Turing’s test really sidesteps the question ‘Can machines think?’. However, despite this, it is now widely accepted as the criterion by which to judge whether a computer program is able to think (or ‘has a mind’ or ‘shows intelligence’). As such, it is seen as the benchmark by proponents (scientific and philosophical) of ‘strong AI (artificial intelligence)’ – the thesis that suitably programmed computers have minds (not just simulations of mind) in precisely the same sense as do humans.


The Chinese room

However probably the best challenge to the Turing test has been posed by a thought experiment devised in 1980 by the US philosopher John Searle. He imagines himself – an English-speaker not knowing a word of Chinese – confined within a room into which batches of Chinese scripts are posted.

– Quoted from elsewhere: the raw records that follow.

Variable recs : list (gmap string value).
Variable d : gmap string nat.
Variable n : nat.
Hypothesis d_keys : ∀ s, is_Some (d !! s) ↔ recruited recs s = true.
Hypothesis d_values : ∀ s k, d !! s = Some k → (k < n)%nat.

(** One activist with a phone, on a service that accepts the update of the
    recruitment row. *)
Lemma link_row_marks (rrows : list Row) (i : nat) (c : gmap string value)
    (p : value) (w : world) :
  c !! Col.phone = Some p → hashable p = true →
  length rrows = n → Forall (λ r, row_table r = Recruitment) rrows →
  (∀ j, refuses w Recruitment j = false) →
  ∃ rrows' w',
    link_row d rrows (mkRow Activists i c) w = (Ok rrows', w')
    ∧ length rrows' = n
    ∧ Forall (λ r, row_table r = Recruitment) rrows'
    ∧ activists w'
      = (if refuses w Activists i then activists w
         else <[i := <[Col.candidate := VStr (mark_of recs p)]> c]>
                (activists w))
    ∧ registrations w' = registrations w
    ∧ refuses w' = refuses w.
Proof.
  intros Hp Hh Hlen Htab Hacc.
  unfold link_row, getitem, lift. cbn [row_fields]. rewrite Hp.
  unfold mbind at 1, M_bind at 1.
  assert (Hfind : find_phone d p
                  = Ok (match p with VStr s => d !! s | _ => None end)).
  { destruct p; try reflexivity. discriminate. }
  rewrite Hfind. unfold mbind at 1, M_bind at 1.
  destruct (match p with VStr s => d !! s | _ => None end) as [k|] eqn:Hk.
  - assert (∃ s, p = VStr s ∧ d !! s = Some k) as (s & -> & Hs).
    { destruct p; try discriminate. eauto. }
    assert (Hmark : mark_of recs (VStr s) = Col.yes).
    { cbn [mark_of]. assert (Hr : recruited recs s = true)
        by (apply d_keys; eauto). now rewrite Hr. }
    destruct (lookup_lt_is_Some_2 rrows k) as [rr Hrr].
    { rewrite Hlen. eapply d_values, Hs. }
    rewrite Hrr.
    assert (Hrt : row_table rr = Recruitment).
    { eapply Forall_lookup_1 in Htab; [exact Htab | exact Hrr]. }
    unfold mbind, M_bind, update, setitem.
    cbn [row_table row_id row_fields]. rewrite Hrt, Hacc.
    rewrite update_row_safe_spec. unfold store.
    cbn [row_table row_id row_fields refuses record]. rewrite Hmark.
    destruct (refuses w Activists i); eexists _, _;
      (split; [reflexivity|]);
      (split; [now rewrite length_insert|]);
      (split; [apply Forall_insert; [exact Htab | reflexivity]|]);
      cbn; repeat split; reflexivity.
  - assert (Hmark : mark_of recs p = Col.no).
    { destruct p; try reflexivity. cbn [mark_of].
      destruct (recruited recs s) eqn:Hr; [|reflexivity].
      apply d_keys in Hr as [k Hs]. congruence. }
    unfold mbind, M_bind. rewrite update_row_safe_spec.
    unfold setitem. cbn [row_table row_id row_fields].
    rewrite Hmark.
    destruct (refuses w Activists i); eexists _, _;
      (split; [reflexivity|]); cbn; repeat split; done.
Qed.
(** [c.Create(ctx, obj)]. *)
Definition Create (c : Client) (obj : v1alpha1.ComponentDescriptor) (w : World)
: result v1alpha1.ComponentDescriptor * World :=
let key := metav1.ObjectKeyFromMeta (v1alpha1.DescriptorMeta obj) in
match Fault c VCreate KComponentDescriptor key with
| Some msg => (Err (errorsNew msg), w)
| None =>
    match cds w !! key with
    | Some _ => (Err alreadyExists, w)
    | None =>
        let obj := stamped c obj in
        (Ok obj, withCds w (<[key := obj]> (cds w)))
    end
end.

(** [c.Update(ctx, obj)]. *)
Definition Update (c : Client) (obj : v1alpha1.ComponentDescriptor) (w : World)
: result v1alpha1.ComponentDescriptor * World :=
let key := metav1.ObjectKeyFromMeta (v1alpha1.DescriptorMeta obj) in
match Fault c VUpdate KComponentDescriptor key with
| Some msg => (Err (errorsNew msg), w)
| None =>
    match cds w !! key with
    | None => (Err notFound, w)
    | Some _ => (Ok obj, withCds w (<[key := obj]> (cds w)))
    end
end.
Lemma _draw_header_ops (can : canvas) (h : DD1750Header) (page_num total : nat) :
  ops (_draw_header can h page_num total)
  = (ops can ++ spec_header_fields h ++ spec_page_number page_num total
       ++ spec_certifier h)%list.
Proof.
  unfold _draw_header, spec_header_fields, spec_page_number, spec_certifier, when_present.
  autorewrite with layout.
  destruct (truthy (packed_by h)), (truthy (no_boxes h)), (truthy (requisition_no h)),
    (truthy (order_no h)), (truthy (end_item h)), (truthy (date h)),
    (truthy (certifier_name h)), (truthy (certifier_title h));
    canvas_steps; reflexivity.
Qed.

Lemma draw_page_header_ops (can : canvas) (header : option DD1750Header) (page_num total : nat) :
  ops (draw_page_header can header page_num total)
  = (ops can ++ spec_page_header header (page_num + 1) total)%list.
Proof.
  destruct header as [h|]; simpl.
  - apply _draw_header_ops.
  - unfold spec_page_number. autorewrite with layout. canvas_steps. reflexivity.
Qed.

Lemma overlay_ops_eq (items : list DD1750Item) (header : option DD1750Header) (k : nat) :
  overlay_ops items header k
  = (spec_page_header header (k + 1) (total_pages items)
       ++ concat (imap spec_row (page_items items k)))%list.
Proof.
  unfold overlay_ops, draw_overlay.
  rewrite (fold_enumerate_ops _ spec_row) by (intros; apply draw_item_ops).
  rewrite draw_page_header_ops. reflexivity.
Qed.
Lemma fold_rules_amap (rules : list (Z * Z)) (g : Z -> Z) (a : ndarray) :
  fold_left (fun out on => assign_where a out (fst on) (snd on)) rules (amap g a)
  = amap (apply_rules rules g) a.
Proof.
  revert g. induction rules as [|[o n] rules IH]; intros g; simpl.
  - reflexivity.
  - rewrite assign_where_amap, IH. apply amap_ext. intros c.
    unfold apply_rules. reflexivity.
Qed.

Lemma apply_rules_app (r1 r2 : list (Z * Z)) (g : Z -> Z) (c : Z) :
  apply_rules (r1 ++ r2) g c = apply_rules r2 (apply_rules r1 g) c.
Proof. unfold apply_rules. now rewrite fold_left_app. Qed.

Lemma apply_rules_range (iVal fVal c : Z) (k : nat) :
  apply_rules (map (fun i => (- (iVal + i), fVal + i))
                   (map Z.of_nat (seq 0 k))) (fun c => c) c
  = remap_cell iVal fVal (Z.of_nat k) c.
Proof.
  induction k as [|k IH].
  - unfold apply_rules, remap_cell. simpl.
    destruct (iVal <=? - c) eqn:E1, (- c <? iVal + 0) eqn:E2; simpl; auto; lia.
  - rewrite seq_S, !map_app, apply_rules_app.
    cbn [map app Nat.add]. unfold apply_rules at 1.
    cbn [fold_left fst snd]. rewrite IH. unfold remap_cell.
    destruct (Z.eqb_spec c (- (iVal + Z.of_nat k)));
      destruct (Z.leb_spec iVal (- c));
      destruct (Z.ltb_spec (- c) (iVal + Z.of_nat k));
      destruct (Z.ltb_spec (- c) (iVal + Z.of_nat (S k)));
      cbn [andb]; lia.
Qed.

(** [reMap] acts on every cell on its own, as [remap_cell] says. *)
Lemma reMap_cells (a : ndarray) (iVal fVal n : Z) :
  BigMap.reMap a iVal fVal n = amap (remap_cell iVal fVal (Z.max 0 n)) a.
Proof.
  unfold BigMap.reMap, range.
  pose proof (fold_rules_amap
                (map (fun i => (- (iVal + i), fVal + i))
                     (map Z.of_nat (seq 0 (Z.to_nat n))))
                (fun c => c) a) as H.
  rewrite (amap_id (fun c => c) a) in H.
  - rewrite H. apply amap_ext. intros c. rewrite apply_rules_range.
    f_equal. lia.
  - apply Forall_forall. intros r _. apply Forall_forall. auto.
Qed.

(** ** The order of the substitution dictionary *)

Lemma apply_rules_cons (x : Z * Z) (l : list (Z * Z)) (g : Z -> Z) (c : Z) :
  apply_rules (x :: l) g c
  = apply_rules l (fun c' => if c' =? fst x then snd x else g c') c.
Proof. reflexivity. Qed.

Lemma apply_rules_start (l : list (Z * Z)) (g1 g2 : Z -> Z) (c : Z) :
  g1 c = g2 c -> apply_rules l g1 c = apply_rules l g2 c.
Proof. unfold apply_rules. now intros ->. Qed.

Lemma apply_rules_perm (l l' : list (Z * Z)) :
  Permutation l l' -> NoDup (map fst l) ->
  forall g c, apply_rules l g c = apply_rules l' g c.
Proof.
  induction 1 as [|x l l' Hp IH|x y l|l l' l'' Hp1 IH1 Hp2 IH2];
    intros Hnd g c.
  - reflexivity.
  - rewrite !apply_rules_cons. apply IH. now inversion Hnd.
  - rewrite !apply_rules_cons. apply apply_rules_start.
    simpl in Hnd. inversion Hnd as [|? ? Hnot _]; subst.
    destruct (Z.eqb_spec c (fst x)), (Z.eqb_spec c (fst y)); try reflexivity.
    exfalso. apply Hnot. left. congruence.
  - rewrite IH1 by assumption. apply IH2.
    eapply Permutation_NoDup; [|exact Hnd]. now apply Permutation_map.
Qed.

Lemma rule_keys_NoDup (iVal fVal n : Z) :
  NoDup (map fst (map (fun i => (- (iVal + i), fVal + i)) (range n))).
Proof.
  rewrite map_map. cbn [fst]. unfold range. rewrite map_map.
  apply Injective_map_NoDup; [|apply seq_NoDup].
  intros i j H. lia.
Qed.

(** X14: the substitution dictionary of [reMap] may be gone through in any
    order: the array that comes out is the same. *)
Lemma reMap_any_order (a : ndarray) (iVal fVal n : Z) (rules : list (Z * Z)) :
  Permutation (map (fun i => (- (iVal + i), fVal + i)) (range n)) rules ->
  fold_left (fun out on => assign_where a out (fst on) (snd on)) rules a
  = BigMap.reMap a iVal fVal n.
Proof.
  intros Hp. unfold BigMap.reMap.
  assert (Ha : amap (fun c => c) a = a).
  { apply amap_id. apply Forall_forall. intros r _. apply Forall_forall. auto. }
  pose proof (fold_rules_amap rules (fun c => c) a) as H1.
  pose proof (fold_rules_amap
                (map (fun i => (- (iVal + i), fVal + i)) (range n))
                (fun c => c) a) as H2.
  rewrite Ha in H1, H2. rewrite H1, H2.
  apply amap_ext. intros c. symmetry.
  apply apply_rules_perm; [exact Hp|apply rule_keys_NoDup].
Qed.

(** ** The remap step *)

Lemma remap_cell_nonneg (iVal fVal n c : Z) :
  1 <= iVal -> 0 <= c -> remap_cell iVal fVal n c = c.
Proof.
  intros Hi Hc. unfold remap_cell.
  destruct (Z.leb_spec iVal (- c)); [lia|reflexivity].
Qed.

(** C5: with [iVal >= 1], [reMap] returns a grid of non-negative cells
    unchanged; and a cell holding 0 still holds 0 after the negation step
    and after any such remap step, whatever the other cells are. *)
Theorem reMap_nonneg_noop (a : ndarray) (iVal fVal n : Z) :
  1 <= iVal ->
  (nonneg a -> BigMap.reMap a iVal fVal n = a)
  /\ (forall r c, cell a r c = Some 0 ->
        cell (neg a) r c = Some 0
        /\ cell (BigMap.reMap a iVal fVal n) r c = Some 0).
Proof.
  intros Hi. split.
  - intros Ha. rewrite reMap_cells. apply amap_id.
    unfold nonneg in Ha.
    eapply Forall_impl; [|exact Ha]. intros row Hrow.
    eapply Forall_impl; [|exact Hrow]. intros c Hc.
    now apply remap_cell_nonneg.
  - intros r c Hc. split.
    + unfold neg. rewrite cell_amap, Hc. reflexivity.
    + rewrite reMap_cells, cell_amap, Hc. simpl.
      rewrite remap_cell_nonneg; auto; lia.
Qed.

Lemma reMap_nonneg_noop_witness :
  1 <= 1
  /\ (nonneg (mkArray 2 [[0; 3]; [513; 1]]) ->
      BigMap.reMap (mkArray 2 [[0; 3]; [513; 1]]) 1 513 512
      = mkArray 2 [[0; 3]; [513; 1]])
  /\ (forall r c, cell (mkArray 2 [[0; 3]; [513; 1]]) r c = Some 0 ->
        cell (neg (mkArray 2 [[0; 3]; [513; 1]])) r c = Some 0
        /\ cell (BigMap.reMap (mkArray 2 [[0; 3]; [513; 1]]) 1 513 512) r c
           = Some 0).
Proof.
  split; [lia|].
  apply (reMap_nonneg_noop (mkArray 2 [[0; 3]; [513; 1]]) 1 513 512). lia.
Defined.

(** ** The error monad *)

Lemma bind_Some {A B : Type} (m : option A) (k : A -> option B) (b : B) :
  bind m k = Some b -> exists a, m = Some a /\ k a = Some b.
Proof. destruct m as [a|]; simpl; [eauto|discriminate]. Qed.

Ltac bind_inv H :=
  let a := fresh "v" in
  let E := fresh "E" in
  apply bind_Some in H; destruct H as (a & E & H).

Ltac bind_as H a E :=
  apply bind_Some in H; destruct H as (a & E & H).

(** ** Non-negative cells *)

Lemma Forall_firstn_keep {A : Type} (P : A -> Prop) (n : nat) (l : list A) :
  Forall P l -> Forall P (firstn n l).
Proof.
  intros H. revert n. induction H; intros [|n]; simpl; auto.
Qed.

Lemma Forall_skipn_keep {A : Type} (P : A -> Prop) (n : nat) (l : list A) :
  Forall P l -> Forall P (skipn n l).
Proof.
  intros H. revert n. induction H; intros [|n]; simpl; auto.
Qed.

Lemma Forall_repeat_item {A : Type} (P : A -> Prop) (x : A) (n : nat) :
  P x -> Forall P (repeat x n).
Proof. intros H. induction n; simpl; auto. Qed.

Lemma Forall_broadcast {A : Type} (P : A -> Prop) (dflt : A) (want : nat)
    (l : list A) :
  P dflt -> Forall P l -> Forall P (broadcast dflt want l).
Proof.
  intros Hd Hl. unfold broadcast.
  destruct (List.length l =? want)%nat; [exact Hl|].
  apply Forall_repeat_item. destruct Hl; simpl; auto.
Qed.

Lemma nonneg_full (h w : nat) (v : Z) : 0 <= v -> nonneg (full h w v).
Proof.
  intros Hv. unfold nonneg, full. simpl.
  apply Forall_repeat_item. now apply Forall_repeat_item.
Qed.

Lemma nonneg_absolute (a : ndarray) : nonneg (absolute a).
Proof.
  unfold nonneg, absolute, amap. simpl.
  apply Forall_forall. intros r Hr. apply in_map_iff in Hr as (r0 & <- & _).
  apply Forall_forall. intros c Hc. apply in_map_iff in Hc as (c0 & <- & _).
  apply Z.abs_nonneg.
Qed.

Lemma set_slice_nonneg (a v a' : ndarray) (y0 y1 x0 x1 : Z) :
  nonneg a -> nonneg v -> set_slice a y0 y1 x0 x1 v = Some a' -> nonneg a'.
Proof.
  unfold set_slice, nonneg. intros Ha Hv H.
  destruct (can_broadcast _ _ && can_broadcast _ _); [|discriminate].
  injection H as <-. simpl.
  apply Forall_app. split; [now apply Forall_firstn_keep|].
  apply Forall_app. split; [|now apply Forall_skipn_keep].
  apply Forall_forall. intros row Hrow.
  apply in_map_iff in Hrow as ([old new] & <- & Hin). simpl.
  pose proof (in_combine_l _ _ _ _ Hin) as Hold.
  pose proof (in_combine_r _ _ _ _ Hin) as Hnew.
  assert (Pold : Forall (fun z => 0 <= z) old).
  { revert Hold. apply Forall_forall.
    now apply Forall_firstn_keep, Forall_skipn_keep. }
  assert (Pnew : Forall (fun z => 0 <= z) new).
  { apply in_map_iff in Hnew as (r0 & <- & Hr0).
    apply Forall_broadcast; [lia|].
    revert Hr0. apply Forall_forall.
    apply Forall_broadcast; [constructor|exact Hv]. }
  apply Forall_app. split; [now apply Forall_firstn_keep|].
  apply Forall_app. split; [exact Pnew|now apply Forall_skipn_keep].
Qed.

Lemma layers_nonneg_get (d : dict ndarray) (k : string) (a : ndarray) :
  layers_nonneg d -> dict_get d k = Some a -> nonneg a.
Proof.
  unfold layers_nonneg. intros H. induction H as [|[k0 a0] d Ha _ IH]; simpl.
  - discriminate.
  - destruct (String.eqb k0 k); [intros [= <-]; exact Ha|exact IH].
Qed.

Lemma layers_nonneg_set (d : dict ndarray) (k : string) (a : ndarray) :
  layers_nonneg d -> nonneg a -> layers_nonneg (dict_set d k a).
Proof.
  unfold layers_nonneg. intros H Ha.
  induction H as [|[k0 a0] d Ha0 Hd IH]; simpl.
  - repeat constructor. exact Ha.
  - destruct (String.eqb k0 k); constructor; auto.
Qed.

Lemma putLayer_nonneg (H W sx sy sw sh : Z) (big big' : dict ndarray)
    (entry : string * ndarray) :
  layers_nonneg big ->
  BigMap.putLayer H W sx sy sw sh big entry = Some big' ->
  layers_nonneg big'.
Proof.
  intros Hbig Hput. unfold BigMap.putLayer in Hput.
  bind_inv Hput. bind_inv Hput. injection Hput as <-.
  apply layers_nonneg_set; [exact Hbig|].
  eapply set_slice_nonneg; [|apply nonneg_absolute|exact E0].
  destruct (dict_mem big (fst entry)).
  - eapply layers_nonneg_get; eauto.
  - unfold np_zeros in E. destruct ((H <? 0) || (W <? 0)); [discriminate|].
    injection E as <-. apply nonneg_full. lia.
Qed.
(** Number of [EQUAL] edits of a script. *)
Definition equal_count (script : list Edit) : nat :=
  length (filter (λ e, op e = EQUAL) script).

(** The count of [print_coalescing_analysis]:
    [for i in range(1, len(coalesced)): if coalesced[i].op !=
    coalesced[i-1].op: transitions += 1]. *)
Definition count_transitions (coalesced : list Edit) : result nat :=
  for_each (range 1 (length coalesced - 1))
    (λ i transitions,
       a ← subscript coalesced i;
       b ← subscript coalesced (i - 1);
       if decide (op a ≠ op b) then mret (transitions + 1)
       else mret transitions)
    0.

(** The data flow of [main] once the two texts are known: tokenize in the
    chosen mode, build the matrix, backtrack, and coalesce unless
    [--no-coalesce] is given.  The result is the script that is printed. *)
Definition trace_edits (chars no_coalesce : bool) (text1 text2 : str)
    (fuel : nat) : result (list Edit) :=
  let tokens1 := if chars then tokenize_chars text1 else tokenize_words text1 in
  let tokens2 := if chars then tokenize_chars text2 else tokenize_words text2 in
  matrix ← compute_lcs_matrix tokens1 tokens2;
  raw_edits ← backtrack_lcs fuel matrix tokens1 tokens2;
  if no_coalesce then mret raw_edits
  else mret (coalesce_edits raw_edits).

(** * Properties *)

(** ** Tokenizer *)

Lemma tokenize_step_join (text : str) : ∀ toks current,
  let '(toks', current') := foldl tokenize_step (toks, current) text in
  concat toks' ++ current' = concat toks ++ current ++ text.
Proof.
  induction text as [|c text IH]; intros toks current; cbn [foldl].
  - by rewrite app_nil_r.
  - unfold tokenize_step at 2.
    destruct (is_word_break c).
    + specialize (IH ((if bool_decide (current ≠ []) then toks ++ [current]
                       else toks) ++ [[c]]) []).
      destruct (foldl tokenize_step _ text) as [toks' current'].
      rewrite IH. case_bool_decide as Hc.
      * rewrite !concat_app. simpl. by rewrite !app_nil_r, <-!app_assoc.
      * subst current.
        rewrite concat_app. simpl. by rewrite <-!app_assoc.
    + specialize (IH toks (current ++ [c])).
      destruct (foldl tokenize_step _ text) as [toks' current'].
      rewrite IH. by rewrite <-!app_assoc.
Qed.

(** C4: [tokenize_words] is defined on every string, gives no token for the
    empty string, and joining its tokens in order gives the text back. *)
Theorem tokenize_words_lossless :
  tokenize_words [] = [] ∧
  ∀ text : str, ∃ toks : list str,
    tokenize_words text = toks ∧ join_tokens toks = text.
Proof.
  split; [reflexivity|].
  intros text. eexists; split; [reflexivity|].
  unfold tokenize_words, join_tokens.
  pose proof (tokenize_step_join text [] []) as H.
  destruct (foldl tokenize_step _ text) as [toks current].
  simpl in H. rewrite <-H. case_bool_decide as Hc.
  - rewrite concat_app. simpl. by rewrite app_nil_r.
  - subst current. by rewrite app_nil_r.
Qed.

He is already equipped with a pile of Chinese symbols and a copious rule book, in English, which explains how he is to post out certain combinations of symbols in response to strings of symbols in the batches posted to him. In time, he gets so adept at his task that, from the point of view of someone outside the room, his responses are indistinguishable from those of a native Chinese speaker. In other words, the inputs and outputs into and out of the room are exactly as they would be if he had a full understanding of Chinese. Yet all he is doing is manipulating uninterpreted formal symbols; he understands nothing.

no understanding, no intelligence, no mind; no more than a simulation of a mind

Sound familiar ? If you’re a software developer you’ll recognise that this is exactly what a computer program is capable of doing ie producing appropriate outputs in response to inputs, according to rules provided by a program (equivalent to Searle s English rule book). Like the incumbent of the Chinese room, Searle suggests, a computer program, however sophisticated, is no more than, and could never be more than, a mindless manipulator of symbols; it is essentially syntactic – it follows rules to manipulate symbols – but it can have no understanding of meaning, or semantics. Just as there is no understanding within the Chinese room, so there is none in a computer program: no understanding, no intelligence, no mind; and never more than a simulation of these things.

Passing the Turing test is basically a matter of providing appropriate outputs to given inputs, so the Chinese room, if accepted, undermines its claim to work as a test for a thinking machine. And if the Turing test goes, so to does the central thesis of strong AI.


The Turing Test at work everyday …

An inverse of the Turing test is at work everyday on the internet where the question is not “Are you a machine?”, but “Are you a human ?”

Wherever we go on the internet, we encounter CAPTCHAs, those twisted words that block or enable entries on websites. Need to post an ad on Craigslist? There’s a CAPTCHA. Want to comment on an article or blog post? There’s a CAPTCHA. So why do we have them? They were invented to block spamming machines from posting wherever they want. In order to keep out spammers, a CAPTCHA has to effectively test if you are human or machine. Computer scientists figured out that one of the easiest ways to do that is to use images of language. In order to deceive spammers, the images of language take randomly generated text and manipulate the image, so that a human can barely read it, but a computer trying to take a picture of it cannot.

The term CAPTCHA is actually an acronym that stands for Completely Automated Public Turing test to tell Computers and Humans Apart.